Viene da Serena e Silvia  ideatrici di Genitori Crescono.

“Le neuroscienze confermano che il cervello delle mamme, ma anche dei papà e di chi accudisce un’altra persona, si modificano in modo profondo, aumentando capacità di percezione, efficienza, resistenza, motivazione e intelligenza emotiva.

Queste qualità rendono la maternità o paternità un momento di arricchimento.

Per questo siamo orgogliosi di scriverlo sul nostro Curriculum Vitae.”

Questa iniziativa ha trovato conferma nel libro “The Mommy Brain: How Motherhood Makes Us Smarter” di Katherine Ellison dal quale Serena ha avuto modo di scrivere un post un po’ provocatorio, nel quale propone di aggiungere alcune righe al CV che indichino proprio tutto quello che si è imparato nei mesi di maternità, e che potrebbe essere d’interesse per un’azienda.

Con l’iniziativa si propone quindi di: dichiarare che un figlio NON è un intralcio ma anzi una ricchezza in termini di formazione personale, anche in ambito professionale; far capire che si può conciliare lavoro e famiglia con orari flessibili che non castrino ne’ l’uno ne’ l’altro; smettere di giustificarsi per il tempo “perso” in maternità/paternità.

Dicono Serena e Silvia: “Da quando siamo diventate mamme, ci sentiamo più intelligenti. Abbiamo affinato skills che sono sicuramente molto ambite da molte aziende. E allora perché non possiamo scriverlo nel CV? Perché non possiamo considerare la maternità come un momento di crescita, anche professionale, da evidenziare magari in grassetto? E naturalmente questo vale anche per i papà!”

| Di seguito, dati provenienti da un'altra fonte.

(* ===== verification/BuildModel.v ===== *)
(** * BuildModel: a small host, on which the theorems about builds are applied.

    Trees are the strings that name what is in them; the hash doubles every byte
    so that it is one line; a command writes its arguments on top of what is
    below it.  The store holds the layer of [ADD a /x]. *)

From S2P Require Import Prelude RustStr RustStrFacts Subst Validation Identifiers Paths OciRef.
From S2P Require Import Target Ast ArgScope Image Json Layout StepCache BuildState Directives EngineBuild.

Module Model.
Definition hex (s : str) : str := flat_map (fun c => if decide (c = lf) then ["x"; "1"]%char else [c; "0"]%char) s.

Lemma hex_inj s t : hex s = hex t -> s = t.
Proof.
  revert t. induction s as [|c s IH]; intros [|c' t] E; try done; simpl in E; try (by repeat case_decide).
  repeat case_decide; simplify_eq/=; f_equal; by apply IH.
Qed.

Lemma hex_line s : free lf (hex s).
Proof.
  induction s as [|c s IH]; [by apply not_elem_of_nil|]. simpl. apply free_app. split; [|done].
  unfold free. case_decide; rewrite !not_elem_of_cons; split_and!; try done; apply not_elem_of_nil.
Qed.

#[export] Instance host : Host := {|
  Dir := str; Bundle := unit; sha256_hex := hex; build_tar := Ok; compress := fun _ => Ok;
  clock := fun n => Z.of_nat n; create_dir_all := Ok; base_lowers := fun _ => [];
  execute := fun _ lowers spec => Ok (Some 0%Z, concat (spec_argv spec) ++ concat lowers);
  scrub_secret_mountpoints := fun u _ => u; context_name := "ctx";
  context_source := fun p => if decide (p = "a") then Some (Source_File (Some (bytes_of "a")) 420 "hi") else None;
  context_contained := fun _ => Ok tt; image_source := fun _ _ => Ok None; image_contained := fun _ _ => Ok tt;
  image_rootfs_at := fun r p => Ok (r ++ p); copy_source := fun _ p => Ok p;
  sniff_format := fun _ => Ok Format_Unknown; unpack_at := fun _ _ p => Ok p; place_file := fun _ p => Ok p;
  blob := fun d => if decide (d = sha256_digest hex "x") then Some (Ok (bytes_of "x")) else None;
  lookup_ref := fun r => Ok (Some r); canonical_ref := Ok
|}.

Definition ctx : BuildCtx :=
  {| ctx_secrets := ∅; ctx_produced := ∅; ctx_fetched_urls := ∅; ctx_architecture := X86_64;
     ctx_compression := LayerCompression_Gzip; ctx_globals := ∅; ctx_build_args := ∅ |}.

Definition base : BaseImage := {| base_image_layers := []; base_image_config := ImageConfig_default |}.

Definition spanned {T} (v : T) : Spanned T := mkSpanned v (mkSpan 0 0).

Definition add_a : Directive :=
  Directive_Add {| add_source := AddSource_Path (spanned (bytes_of "a")); add_destination := spanned ({| RecipePath_0 := "/x" |});
                   add_from := None; add_plain_copy := false; add_span := mkSpan 0 0 |}.
Definition run_sh (s : str) : Directive :=
  Directive_Run {| run_command := RunCommand_Shell (spanned s); run_mounts := []; run_span := mkSpan 0 0 |}.

Definition build_list (ds : list Directive) (c : Cache) := build_one_stage ctx tt None 1 1 (length ds) ds base c.

Definition is_built {A} (o : outcome (result EngineBuildError A * Cache)) : bool :=
  match o with Val (Ok _, _) => true | _ => false end.

Lemma is_built_inv {A} (o : outcome (result EngineBuildError A * Cache)) :
  is_built o = true -> exists a c, o = Val (Ok a, c).
Proof. destruct o as [[[a|e] c]| |]; try done. eauto. Qed.

(** A stage of two layers builds. *)
Lemma builds : is_built (build_list [add_a; run_sh "y"] ∅) = true.
Proof. vm_compute. reflexivity. Qed.
End Model.
Lemma walk_grows A lookup ds s n c r c' :
  Forall (allowed A) ds -> cache_lines A c ->
  walk ctx b hook stage_index stage_total step_total lookup ds s n c = (r, c') ->
  cache_lines A c' /\ forall o, r = Ok o ->
    (forall s', o = Some s' -> grows A (length (recipe_lines ds)) s s')
    /\ (lookup = false -> adopted_from_cache s = false -> exists s', o = Some s').
Proof.
  revert s n c. induction ds as [|d ds IH]; intros s n c HA HC; cbn [walk].
  { intros [= <- <-]. split; [done|]. intros o [= <-]. split; [|eauto]. intros s' [= <-]. by apply grows_refl. }
  cbv zeta. destruct (aborts _ _ _ _ _ _); [intros [= <- <-]; by split|].
  inversion_clear HA as [|? ? Hd Hds]. unfold mbind, Step_bind.
  destruct (apply_directive ctx b s d (n + 1) lookup c) as [r1 c1] eqn:E.
  apply (directive_grows A) in E as [HC1 HR]; [|done..]. destruct r1 as [[flow s1]|e]; [|intros [= <- <-]; by split].
  destruct (HR _ _ eq_refl) as [HG HF]. destruct flow.
  - intros Hw. destruct (IH _ _ _ Hds HC1 Hw) as [HC' HR']. split; [done|]. intros o Ho.
    destruct (HR' o Ho) as [HG' HF']. split.
    + intros s' Hs'. specialize (HG eq_refl). specialize (HG' _ Hs').
      replace (length (recipe_lines (d :: ds))) with (lines_of d + length (recipe_lines ds)).
      * by eapply grows_trans.
      * unfold lines_of, recipe_lines. simpl. by destruct (directive_line d).
    + intros Hl Hs. apply HF'; [done|]. by apply HF.
  - intros [= <- <-]. split; [done|]. intros o [= <-]. split; [done|]. intros Hl Hs. by destruct (HF Hl Hs) as [? _].
Qed.

Definition any_line (l : str) : Prop := True.

Lemma any_allowed ds : Forall (allowed any_line) ds.
Proof. apply Forall_true. by intros d line _. Qed.
Lemma any_cached c : cache_lines any_line c.
Proof. by intros k e _. Qed.

(** A stage build ends: with an image or an error, after at most one restart,
    whatever the host answers and whatever the cache holds. *)
Lemma stage_build_returns ds base c :
  exists r c', build_one_stage ctx b hook stage_index stage_total step_total ds base c = Val (r, c').
Proof.
  unfold build_one_stage. cbn [attempts].
  destruct (walk ctx b hook stage_index stage_total step_total true ds _ 0 c) as [[[s|]|e] c1]; simpl; eauto.
  destruct (walk ctx b hook stage_index stage_total step_total false ds _ 0 c1) as [r c2] eqn:E.
  apply (walk_grows any_line) in E as [_ HR]; [|apply any_allowed|apply any_cached].
  destruct r as [o|e]; simpl; [|eauto]. destruct (HR o eq_refl) as [_ HF]. destruct (HF eq_refl eq_refl) as [s ->].
  simpl. eauto.
Qed.

Lemma stage_build_grows A ds base c layers config c' :
  Forall (allowed A) ds -> cache_lines A c ->
  build_one_stage ctx b hook stage_index stage_total step_total ds base c = Val (Ok (layers, config), c') ->
  exists s', grows A (length (recipe_lines ds)) (BuildState_new base (ctx_compression ctx) (ctx_globals ctx)) s'
    /\ layers = assemble_layer_chain s' /\ config = image_config s'.
Proof.
  intros HA HC. unfold build_one_stage. intros ([r c1] & E & HE)%bind_Val.
  injection HE as HE _. apply bind_Ok in HE as (s' & -> & [= <- <-]). exists s'. split; [|done].
  cbn [attempts] in E.
  destruct (walk ctx b hook stage_index stage_total step_total true ds _ 0 c) as [[[s|]|e] c2] eqn:E1; try done.
  - injection E as -> _. apply (walk_grows A) in E1 as [_ HR]; [|done..]. by apply (HR (Some s')).
  - apply (walk_grows A) in E1 as [HC2 _]; [|done..].
    destruct (walk ctx b hook stage_index stage_total step_total false ds _ 0 c2) as [[[s|]|e] c3] eqn:E2; try done.
    injection E as -> _. apply (walk_grows A) in E2 as [_ HR]; [|done..]. by apply (HR (Some s')).
Qed.

(** The history and the layers of a built image stay in step:
    the entries that are not marked empty exceed those of the base by the number of
    layers put on top of the base's, so they pair up when the base's do. *)
Theorem history_matches_layers ds base c layers config c' :
  build_one_stage ctx b hook stage_index stage_total step_total ds base c = Val (Ok (layers, config), c') ->
  exists new, layers = base_image_layers base ++ new
    /\ length (with_layer_entries (ic_history config))
       = length (with_layer_entries (ic_history (base_image_config base))) + length new.
Proof.
  intros (s' & [Eb (hs & ls & Eh & El & _ & Ef & _)] & -> & ->)%(stage_build_grows any_line);
    [|apply any_allowed|apply any_cached].
  exists ls. unfold assemble_layer_chain, with_layer_entries in *. rewrite Eh, El, Eb, filter_app, !length_app. simpl.
  split; [done|lia].
Qed.

(** The history of a built image is the base's, then one entry for
    each directive but [ARG], in whose lines no build argument is expanded: every line is
    that of a directive as the recipe spells it, or one the cache held. *)
Theorem history_lines_verbatim ds base c layers config c' :
  build_one_stage ctx b hook stage_index stage_total step_total ds base c = Val (Ok (layers, config), c') ->
  exists hs, ic_history config = ic_history (base_image_config base) ++ hs
    /\ length hs = length (recipe_lines ds)
    /\ Forall (entry_ok (fun l => l ∈ recipe_lines ds \/ exists k e, c !! k = Some e /\ l = history_line e)) hs.
Proof.
  intros (s' & [Eb (hs & ls & Eh & El & En & Ef & HF)] & -> & ->)%(stage_build_grows
    (fun l => l ∈ recipe_lines ds \/ exists k e, c !! k = Some e /\ l = history_line e)).
  - by exists hs.
  - apply Forall_forall. intros d Hd line Hl. left. unfold recipe_lines. apply list_elem_of_omap. eauto.
  - intros k e He. right. eauto.
Qed.
End stage.
End facts.

(** ** Witnesses *)

Lemma history_matches_layers_witness :
  exists layers config c', Model.build_list [Model.add_a; Model.run_sh "y"] ∅ = Val (Ok (layers, config), c')
    /\ length (with_layer_entries (ic_history config)) = length layers.
Proof.
  destruct (Model.is_built_inv _ Model.builds) as ([layers config] & c' & E).
  exists layers, config, c'. split; [done|].
  by destruct (history_matches_layers (H:=Model.host) Model.ctx tt None 1 1 2 [Model.add_a; Model.run_sh "y"] Model.base ∅
           layers config c' E) as (new & -> & ->).
Defined.

Lemma history_lines_verbatim_witness :
  exists layers config c' hs, Model.build_list [Model.add_a; Model.run_sh "y"] ∅ = Val (Ok (layers, config), c')
    /\ ic_history config = hs /\ length hs = 2.
Proof.
  destruct (Model.is_built_inv _ Model.builds) as ([layers config] & c' & E).
  destruct (history_lines_verbatim (H:=Model.host) Model.ctx tt None 1 1 2 [Model.add_a; Model.run_sh "y"] Model.base ∅
           layers config c' E) as (hs & Eh & El & _).
  by exists layers, config, c', hs.
Defined.
(* ===== verification/BuildRefines.v ===== *)
(** * BuildRefines: the builder with its cache refines the build without one. *)

From S2P Require Import Prelude RustStr RustStrFacts Subst Validation Identifiers Paths OciRef.
From S2P Require Import Target Ast ArgScope Image Json Layout StepCache BuildState Directives EngineBuild BuildSpec BuildModel.

(** ** What the cache relies on *)

Definition same_run (s s' : RunSpec) : Prop :=
  spec_argv s = spec_argv s' /\ spec_env s = spec_env s' /\ spec_working_dir s = spec_working_dir s'
  /\ spec_user s = spec_user s' /\ spec_bind_mounts s = spec_bind_mounts s'.

(** Trees with one archive: they may differ in what the archive leaves out
    (times of modification, owners, special files). *)
Definition same_archive `{H : Host} (u u' : Dir) : Prop := build_tar u = build_tar u'.

Class HostLaws (H : Host) := {
  (** The bundle was prepared from an image with these diff ids. *)
  bundle_for : Bundle -> list str -> Prop;
  (** The hash has no collision and is one line of text. *)
  sha256_inj : forall s t, sha256_hex s = sha256_hex t -> s = t;
  sha256_line : forall s, free lf (sha256_hex s);
  (** Blobs are addressed by content, and those present can be read. *)
  blob_content : forall d bytes, blob d = Some (Ok bytes) -> sha256_digest sha256_hex bytes = d;
  blob_readable : forall d e, blob d <> Some (Err e);
  (** Commands are reproducible: the exit code and the archive of what a run
      writes depend on the image, on what the archives of the layers on top record
      and on the command, not on the name of the container or the time. *)
  execute_image : forall b b' ids lowers lowers' spec spec' code up,
    bundle_for b ids -> bundle_for b' ids -> same_run spec spec' -> Forall2 same_archive lowers lowers' ->
    execute b (lowers ++ base_lowers b) spec = Ok (code, up) ->
    exists up', execute b' (lowers' ++ base_lowers b') spec' = Ok (code, up') /\ same_archive up up';
  (** Without secrets there is no mount point to scrub. *)
  scrub_none : forall u, scrub_secret_mountpoints u [] = u;
  (** An image is determined by the digest of its manifest. *)
  image_source_digest : forall r r' d p s,
    lookup_ref r = Ok (Some d) -> lookup_ref r' = Ok (Some d) -> image_source r p = Ok s -> image_source r' p = Ok s;
  image_contained_digest : forall r r' d p,
    lookup_ref r = Ok (Some d) -> lookup_ref r' = Ok (Some d) ->
    image_contained r p = Ok tt -> image_contained r' p = Ok tt;
  image_rootfs_digest : forall r r' d p u,
    lookup_ref r = Ok (Some d) -> lookup_ref r' = Ok (Some d) ->
    image_rootfs_at r p = Ok u -> image_rootfs_at r' p = Ok u
}.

Io sono d’accordo. Cosa ne pensate?

Riscrivereste il vostro CV inserendo l’esperienza della genitorialità?

Aspetto commenti!

Per avere dettagli sull’iniziativa:

- Il link dell’articolo

- Il gruppo su Facebook

 

Maria Cimarelli

Working Mothers Italy

 

Immagine di GenitoriCrescono

 

5 commenti

  1. 1.

    E’ una bella idea, ma rischiosa. Secondo me è da portare avanti con molta determinazione, ma anche cautela.
    Gli stereotipi sulla genitorialià sono molto radicati, e anche credo spesso inconsapevoli, e credo che un’iniziativa di questo genere potrebbe avere un duplice effetto. Se vedo un CV scritto così così, che non convince, e in più vi trovo questa cosa anomala degli skills genitoriali… è finita, liquido il CV senza pensarci due volte.
    Se invece leggo un CV fatto veramente bene, convincente, chiaro, preciso, e in più ci trovo anche questi skills, allora posso (se sono la persona giusta) pensare “Ma questa/o è veramente in gamba!”

    Questo per dire che il primo elemento, importantissimo e imprescindibile, è il CV per sè, e secondo il mio modesto parere solo un CV impeccabile (cosa più unica che rara) può trarre vantaggio da questo tipo di iniziativa e comunicazione.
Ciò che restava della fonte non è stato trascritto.